→ **Assignment**
Produce the records below again, word for word, but stop after the line that contains "rng_random_range r : fle".

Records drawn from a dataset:

§ §

(* ===== verification/AdaptiveQueue.v ===== *)
(** * The adaptive job queue: [AdaptiveJobQueue] of [engine/adaptive_queue.py]

    The queue of (strategy, domain) jobs with its priority heap, epsilon-greedy
    exploration, hard and soft domain exclusion and sibling fan-out.

    - The heap is a list in increasing order of [(neg_priority, seq)]: a sorted
      list is a heap, and since no two entries compare equal the code only ever
      observes its least element. [heappop] on it takes the head.
    - [Rng] is [random.Random]; [RngOk] states what the standard library
      documents of [random] and [randint].
    - [set_order] is the iteration order of a Python set of keys.
    - The loop of [pop] runs on fuel; [AdaptivePop] shows how much is enough. *)

From stdpp Require Import base numbers list strings gmap sorting.
From Stdlib Require Import ZArith Lia SpecFloat.
From S2P Require Import Prelude PyFloat PyStr PyDict Families Weights TcpFanout.

#[local] Open Scope Z_scope.

Class Rng (R : Type) : Type := {
  rng_random : R -> float * R;
  rng_randint : Z -> Z -> R -> Z * R
}.

(** [random()] is in [0, 1), [randint(lo, hi)] in [lo, hi]. *)
Class RngOk (R : Type) `{!Rng R} : Prop := {
  rng_random_range r : fle f_zero (rng_random r).1 = true /\ flt (rng_random r).1 (f_of_Z 1) = true;
  rng_randint_range lo hi r : lo <= hi -> lo <= (rng_randint lo hi r).1 <= hi
}.

(** A job key: (label, domain). *)
Abbreviation jkey := (string * string)%type.

Class SetOrder : Type := set_order : gset jkey -> list jkey.
Class SetOrderOk `{!SetOrder} : Prop := set_order_perm s : set_order s ≡ₚ elements s.

(** ** Jobs *)

(** [_blobs], [_traits] and [_key] are caches of the functions below. *)
Record AdaptiveJob : Type := Job {
  item : StrategyItem; domain : string; job_family : string; fanout : bool
}.
Lemma filter_resume_spec_core (check : AdaptiveJob -> bool) chunk q :
  queue_inv q ->
  let '(n, q') := filter_resume check chunk q in
  queue_inv q' /\
  (forall k j, dget k (_pending q') = Some j <-> dget k (_pending q) = Some j /\ check j = false) /\
  (forall k, k ∈ _done q' <-> k ∈ _done q \/ exists j, dget k (_pending q) = Some j /\ check j = true) /\
  (length (_pending q) = Z.to_nat n + length (_pending q'))%nat.
Proof.
  intros Hq. unfold filter_resume. rewrite resume_flags_map.
  assert (Hrows : zip (keys (_pending q)) (map check (values (_pending q)))
    = (fun kj => (kj.1, check kj.2)) <$> _pending q).
  { unfold keys, values. generalize (_pending q) as d. induction d as [|[k j] d IH]; [done|].
    rewrite !fmap_cons. simpl. f_equal. exact IH. }
  destruct (keys (_pending q)) as [|k0 ks] eqn:Ek.
  { assert (Hp : _pending q = []) by (by destruct (_pending q)). rewrite Hp. simpl.
    split_and!; try done; [intros k j; split; [done|by intros [? _]]|]. intros k. split; [by left|].
    by intros [?|(j & ? & _)]. }
  rewrite Hrows. pose proof (resume_drop_spec ((fun kj => (kj.1, check kj.2)) <$> _pending q) q Hq) as Hs.
  rewrite <- list_fmap_compose in Hs. specialize (Hs (inv_wf _ _ Hq)).
  destruct (resume_drop _ q) as [n q1]. destruct Hs as (H1 & H2 & H3 & H4 & _).
  assert (Hin : forall k, (k, true) ∈ (fun kj : jkey * AdaptiveJob => (kj.1, check kj.2)) <$> _pending q <->
    exists j, dget k (_pending q) = Some j /\ check j = true).
  { intros k. rewrite list_elem_of_fmap. split.
    - intros ([k' j] & [= -> Hc] & Hin). exists j. split; [|done]. by apply elem_of_dict; [apply Hq|].
    - intros (j & Hg & Hc). exists (k, j). simpl. rewrite Hc. split; [done|].
      by apply elem_of_dict; [apply Hq|]. }
  assert (Hq' : queue_inv (if n =? 0 then q1 else _maybe_compact_heap q1) /\
    _pending (if n =? 0 then q1 else _maybe_compact_heap q1) = _pending q1 /\
    _done (if n =? 0 then q1 else _maybe_compact_heap q1) = _done q1).
  { destruct (n =? 0); [done|]. destruct (length_compact q1) as [-> ->]. by split; [apply inv_compact|]. }
  destruct Hq' as (Hinv & -> & ->). split_and!; [done| | |done].
  - intros k j. rewrite H2. destruct (decide _) as [Hd|Hd]; rewrite Hin in Hd.
    + split; [done|]. intros [Hg Hc]. destruct Hd as (j' & Hg' & Hc'). congruence.
    + split; [|by intros [? _]]. intros Hg. split; [done|].
      destruct (check j) eqn:E; [|done]. destruct Hd. eauto.
  - intros k. rewrite H3, Hin. split; [tauto|]. intros [?|(j & Hg & Hc)]; [by left|]. right.
    split; [by eapply dget_Some_key|eauto].
Qed.
(* ===== verification/AdaptivePop.v ===== *)
(** * Popping from the adaptive queue

    [pop] terminates when no priority is NaN, keeps the queue coherent, never
    returns a job on a hard-excluded domain, respects the soft exclusion as long
    as it can, and takes the best job when no heap entry is stale. *)

From stdpp Require Import base numbers list strings gmap sorting.
From Stdlib Require Import ZArith Lia SpecFloat.
From S2P Require Import Prelude PyFloat PyStr PyDict Families Weights TcpFanout AdaptiveQueue AdaptiveInv.

#[local] Open Scope Z_scope.

Section Pop.
Context {R : Type} {RG : Rng R} {SO : SetOrder}.
Notation queue := (AdaptiveJobQueue (R := R)).
Implicit Types (q : queue) (j : AdaptiveJob) (k : jkey) (e : _HeapEntry) (sk : list _HeapEntry).

(** ** What a pop does to the queue *)

Record popped q (r : option AdaptiveJob) (q' : queue) : Prop := {
  pd_weights : weights q' = weights q;
  pd_excluded : excluded_domains q' = excluded_domains q;
  pd_domains : _all_domains q' = _all_domains q /\ _cluster_index q' = _cluster_index q;
  pd_sub k j : dget k (_pending q') = Some j -> dget k (_pending q) = Some j;
  pd_kept k j : dget k (_pending q) = Some j ->
    dget k (_pending q') = Some j \/ r = Some j \/ (domain j ∈ excluded_domains q /\ k ∈ _done q');
  pd_done k : k ∈ _done q' <-> k ∈ _done q \/
    exists j, dget k (_pending q) = Some j /\ dget k (_pending q') = None /\ r <> Some j /\
              domain j ∈ excluded_domains q;
  pd_result j : r = Some j ->
    dget (job_key j) (_pending q) = Some j /\ domain j ∉ excluded_domains q /\
    dget (job_key j) (_pending q') = None
}.

(** Steps that change the pending jobs in no way that is seen. *)
Lemma popped_same q q' :
  weights q' = weights q -> excluded_domains q' = excluded_domains q ->
  _all_domains q' = _all_domains q -> _cluster_index q' = _cluster_index q ->
  _pending q' = _pending q -> _done q' = _done q -> popped q None q'.
Proof.
  intros Hw He Ha Hc Hp Hd. split; rewrite ?Hp, ?Hd; try done.
  - intros k j Hg. by left.
  - intros k. split; [by left|]. intros [?|(j & Hg & Hn & _)]; [done|congruence].
Qed.
(* ===== verification/BridgePool.v ===== *)
(** * The bridge worker pool: [engine/bridge_worker_pool.py] and [engine/results.py]

    Domain isolation between workers, the pairing of a batch of jobs with the
    results of its probe, and what is stored of a domain quarantined on the way.
    The asyncio lock guards sections without a suspension point, so every
    method of the isolation pool is one atomic function of its state. *)

From stdpp Require Import base numbers list strings gmap.
From Stdlib Require Import ZArith Lia.
From S2P Require Import Prelude PyFloat PyStr PyDict Families Weights AdaptiveQueue AdaptiveInv Quarantine.

#[local] Open Scope Z_scope.

(** ** Results *)

(** [bridge_applied] is [None] on the paths that have no lua bridge. *)
Definition campaign_pass (http_ok : bool) (bridge_applied : option bool) : bool :=
  match bridge_applied with
  | Some true => http_ok
  | Some false => false
  | None => http_ok
  end.

Record TcpTestResult : Type := TcpResult {
  r_item : StrategyItem; r_domain : string; success : bool; http_code : Z;
  latency_ms : float; settle_ms : option float; content_length : Z; content_valid : bool;
  throttled : bool; read_rate_bps : float; error : string; used_ip : string; probe_host : string;
  fail_phase : string; rst_in_ttl : Z; bridge_applied : option bool;
  bridge_batch_id : Z; bridge_gen : Z
}.

(** [TcpTestResult(item=..., domain=..., success=..., error=...)] *)
Definition tcp_result (it : StrategyItem) (dom : string) (ok : bool) (err : string) : TcpTestResult :=
  TcpResult it dom ok 0 f_zero None 0 true false f_zero err "" "" "" 0 None 0 0.

Definition result_campaign_pass (r : TcpTestResult) : bool :=
  campaign_pass (success r) (bridge_applied r).

(** A row of [get_working_tcp_details]; [latency_ms] is [None] for a NULL. *)
Record tcp_detail : Type := TcpDetail { td_name : string; td_status : string; td_latency : option float }.

Definition tcp_results_from_details (by_label : list (string * StrategyItem)) (details : list tcp_detail)
    (dom : string) : list TcpTestResult :=
  omap (fun d =>
    it ← dget (td_name d) by_label;
    Some (TcpResult it dom true 0 (default f_zero (td_latency d)) None 0 true
            (String.eqb (td_status d) "THROTTLED") f_zero "" "" "" "" 0 None 0 0)) details.

(** ** Domain isolation *)

Record DomainIsolationPool : Type := Pool { isolated : bool; active_domains : gset string }.

Definition claim_domain (d : string) (p : DomainIsolationPool) : bool * DomainIsolationPool :=
  if negb (isolated p) then (true, p)
  else if decide (d ∈ active_domains p) then (false, p)
  else (true, Pool (isolated p) ({[d]} ∪ active_domains p)).

Definition release_domains (ds : list string) (p : DomainIsolationPool) : DomainIsolationPool :=
  match ds with
  | [] => p
  | _ => if negb (isolated p) then p else Pool (isolated p) (active_domains p ∖ list_to_set ds)
  end.

Definition excluded_snapshot (extra : option (gset string)) (p : DomainIsolationPool) : gset string :=
  active_domains p ∪ default ∅ extra.

(** [active_domains.add(d)] *)
Definition activate (d : string) (p : DomainIsolationPool) : DomainIsolationPool :=
  Pool (isolated p) ({[d]} ∪ active_domains p).

(** ** Jobs of a batch and their results *)

Record BridgeJob : Type := BJob { b_item : StrategyItem; b_domain : string; b_fanout : bool }.

Definition bridge_job (j : AdaptiveJob) : BridgeJob := BJob (item j) (domain j) (fanout j).

Definition STOPPED_BEFORE_PROBE : string := "stopped before probe".

(** The results, padded for the jobs of the tail that were not probed. *)
Definition pad_results (jobs : list BridgeJob) (results : list TcpTestResult) : list TcpTestResult :=
  results ++ ((fun j => tcp_result (b_item j) (b_domain j) false STOPPED_BEFORE_PROBE)
                <$> drop (length results) jobs).

(** [zip(jobs, results, strict=True)]: [None] is the ValueError of more results than jobs,
    raised after the common part has been accounted. *)
Definition pair_results (jobs : list BridgeJob) (results : list TcpTestResult)
    : list (BridgeJob * TcpTestResult) * bool :=
  let results := pad_results jobs results in
  (zip jobs results, Nat.eqb (length jobs) (length results)).

(** What is done with a pair: [account_skipped(job)] or [account_ok(job, ok, result)]. *)
Inductive verdict : Type := Skipped | Probed (ok : bool) (r : TcpTestResult).

Definition verdict_of (r : TcpTestResult) : verdict :=
  if String.eqb (error r) STOPPED_BEFORE_PROBE then Skipped else Probed (result_campaign_pass r) r.

(** ** Quarantine while the scan runs *)

(** [persist_quarantine]: the arguments of [db.quarantine_domain], its effects being those of
    the store: reason and number of failures. *)
Definition persisted_row (quar : DomainQuarantine) (d : string) : string * string * Z :=
  match dget d (quarantined quar) with
  | None => (d, "", 0)
  | Some i => (d, i_reason i, i_failed i)
  end.

(** ** Theorems *)

(** Every job of a batch is paired with exactly one result, in order, whatever prefix of the
    batch was probed, and the jobs without a result are skipped and not failed; only surplus
    results raise. *)
Theorem pair_results_spec jobs results :
  let '(pairs, fine) := pair_results jobs results in
  pairs.*1 = jobs /\
  (fine = true <-> (length results <= length jobs)%nat) /\
  (forall i j r, pairs !! i = Some (j, r) ->
     (results !! i = Some r) \/ ((length results <= i)%nat /\ verdict_of r = Skipped)).
Proof.
  unfold pair_results, pad_results.
  assert (Hlen : length (results ++ ((fun j => tcp_result (b_item j) (b_domain j) false STOPPED_BEFORE_PROBE)
    <$> drop (length results) jobs)) = (length results + (length jobs - length results))%nat).
  { by rewrite length_app, length_fmap, length_drop. }
  split_and!.
  - apply fst_zip. rewrite Hlen. lia.
  - rewrite Nat.eqb_eq, Hlen. lia.
  - intros i j r Hi. rewrite lookup_zip_with in Hi. destruct (jobs !! i) as [j'|]; simpl in Hi; [|done].
    destruct (_ !! i) as [r'|] eqn:Hr; simpl in Hi; simplify_eq.
    apply lookup_app_Some in Hr as [Hr|[Hl Hr]]; [by left|]. right. split; [done|].
    apply list_lookup_fmap_Some in Hr as (j2 & -> & _). done.
Qed.

Lemma elem_of_release d ds p :
  d ∈ active_domains (release_domains ds p) <->
  d ∈ active_domains p /\ (isolated p = false \/ d ∉ ds).
Proof.
  unfold release_domains. destruct ds as [|x ds]; [split; [intros H; split; [done|right; apply not_elem_of_nil]|tauto]|].
  destruct (isolated p) eqn:E; simpl.
  - rewrite elem_of_difference, elem_of_union, elem_of_singleton, elem_of_list_to_set, elem_of_cons. naive_solver.
  - naive_solver.
Qed.

(** Exclusive claims: of two claims of one domain without a release in between only one
    succeeds, a failed claim changes nothing, and releasing makes the domain claimable again;
    with isolation off every claim succeeds and nothing is tracked. *)
Theorem claim_release_spec d ds p :
  let '(ok, p') := claim_domain d p in
  (ok = true <-> isolated p = false \/ d ∉ active_domains p) /\
  (isolated p = true -> (claim_domain d p').1 = false) /\
  (ok = false -> p' = p) /\
  (isolated p = false -> p' = p /\ release_domains ds p = p) /\
  (d ∈ ds -> (claim_domain d (release_domains ds p)).1 = true).
Proof.
  assert (Hrel : forall p, isolated (release_domains ds p) = isolated p).
  { intros p0. unfold release_domains. destruct ds; [done|]. by destruct (isolated p0) eqn:E. }
  assert (Hlast : d ∈ ds -> (claim_domain d (release_domains ds p)).1 = true).
  { intros Hin. unfold claim_domain. rewrite Hrel. destruct (isolated p) eqn:E; simpl; [|done].
    destruct (decide _) as [Hd|]; [|done]. apply elem_of_release in Hd as [_ [Hd|Hd]]; [congruence|done]. }
  unfold claim_domain at 1. destruct (isolated p) eqn:E; simpl.
  - destruct (decide (d ∈ active_domains p)) as [Hd|Hd]; split_and!; try done.
    + split; [done|]. by intros [?|?].
    + intros _. unfold claim_domain. rewrite E. simpl. by destruct (decide (d ∈ active_domains p)).
    + split; [by right|done].
    + intros _. unfold claim_domain. simpl. rewrite decide_True by set_solver. done.
  - split_and!; try done; [split; [by left|done]|]. intros _. split; [done|].
    unfold release_domains. rewrite E. by destruct ds.
Qed.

§ §

→ **Worked solution**
(* ===== verification/AdaptiveQueue.v ===== *)
(** * The adaptive job queue: [AdaptiveJobQueue] of [engine/adaptive_queue.py]

    The queue of (strategy, domain) jobs with its priority heap, epsilon-greedy
    exploration, hard and soft domain exclusion and sibling fan-out.

    - The heap is a list in increasing order of [(neg_priority, seq)]: a sorted
      list is a heap, and since no two entries compare equal the code only ever
      observes its least element. [heappop] on it takes the head.
    - [Rng] is [random.Random]; [RngOk] states what the standard library
      documents of [random] and [randint].
    - [set_order] is the iteration order of a Python set of keys.
    - The loop of [pop] runs on fuel; [AdaptivePop] shows how much is enough. *)

From stdpp Require Import base numbers list strings gmap sorting.
From Stdlib Require Import ZArith Lia SpecFloat.
From S2P Require Import Prelude PyFloat PyStr PyDict Families Weights TcpFanout.

#[local] Open Scope Z_scope.

Class Rng (R : Type) : Type := {
  rng_random : R -> float * R;
  rng_randint : Z -> Z -> R -> Z * R
}.

(** [random()] is in [0, 1), [randint(lo, hi)] in [lo, hi]. *)
Class RngOk (R : Type) `{!Rng R} : Prop := {
  rng_random_range r : fle f_zero (rng_random r).1 = true /\ flt (rng_random r).1 (f_of_Z 1) = true;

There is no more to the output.